> CUDA Moat Still Alive Wrong conclusion. AMD is slower than NVidia, but not _th...

SideQuark · on Dec 23, 2024

The amount of effort this team took, literally co-opting AMD engineers, and working for 5 months, to get closer but not yet usable, means they are not even close to usable. What team wanting to do ML training/inference can afford so much down time for zero benefit? How many except a few big ones can get AMD to devote so many resources simply for that team?

And, if you’re training a model costing you millions, the last thing you need is a buggy, untested stack, breaking training or perhaps worse giving you noise that makes your models perform worse or increases training time.

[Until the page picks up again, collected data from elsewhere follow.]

(** X7. Every error a job holds, at any time, names the store id of a
    submitted visit, and is either the unknown-store error of a visit whose
    store id is not in the store master, recorded by [processJob] as it
    returned, or carries the message of the failed fetch of one of the
    images of a visit whose store id is known. *)
Theorem recorded_errors_are_sound jobID created req evs p e :
  run evs (processJob (newJob jobID created) req) = Some p →
  e ∈ Errors (job p) →
  ∃ visit,
    visit ∈ Visits req ∧ StoreError_StoreID e = Visit_StoreID visit ∧
    ((getStore (Visit_StoreID visit) = None ∧
      StoreError_Error e = unknown_store_message ∧ pc p = Returned) ∨
     (is_Some (getStore (Visit_StoreID visit)) ∧
      StoreError_Error e ≠ unknown_store_message ∧
      ∃ url, url ∈ Visit_ImageURLs visit ∧
             downloadAndGetDimensions http_get url
               = inr (StoreError_Error e))).
Proof.
  intros Hrun He.
  destruct (accounted_run _ _ _ _ _ _ Hrun) as [settled Hacc].
  rewrite (acc_errors _ _ _ _ Hacc) in He.
  apply elem_of_app in He as [He|He].
  - apply list_elem_of_omap in He as (u & Hu & Herr).
    apply (settled_dispatchable _ _ _ _ Hacc) in Hu.
    destruct (dispatchable_submitted _ _ Hu) as (visit & Hv & Hsid & Hurl).
    pose proof (dispatchable_known _ _ Hu) as Hknown.
    destruct (error_of_Some _ _ Hknown Herr) as [Hid Hmsg].
    exists visit. split_and!; [done|by rewrite Hid|].
    right. rewrite <- Hsid. split_and!; [done| |by exists u.2].
    by apply (error_of_message http_get u).
  - unfold early_error in He. destruct (pc p) eqn:Hc; try by apply elem_of_nil in He.
    destruct (first_unknown (Visits req)) as [storeID|] eqn:Hfirst;
      [|by apply elem_of_nil in He].
    apply list_elem_of_singleton in He as ->.
    apply first_unknown_Some in Hfirst as (before & visit & after & Hreq & _ & Hnone & ->).
    exists visit. split_and!; [|done|by left].
    rewrite Hreq. apply elem_of_app. right. by left.
Qed.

By the time AMD gets usable out of the box at this point, NVidia will have moved further ahead.

cyberax · on Dec 23, 2024

Sure. But this work is done, and can be reused by others.

Meanwhile, Nvidia hardware is expensive and still is in short supply. AMD might look quite tempting.

SideQuark · on Dec 23, 2024

It sure doesn’t sound done. It’s a one off hacked set of scripts tied to incompatible chunks of a ton of libraries. What happens when you want or need other parts of the PyTorch/billion libs ecosystem? You’re gonna get more AMD engineers and waste 5 months getting those to work?

Meanwhile those libs release running CUDA on NVidia’s old and newest releases out of the box.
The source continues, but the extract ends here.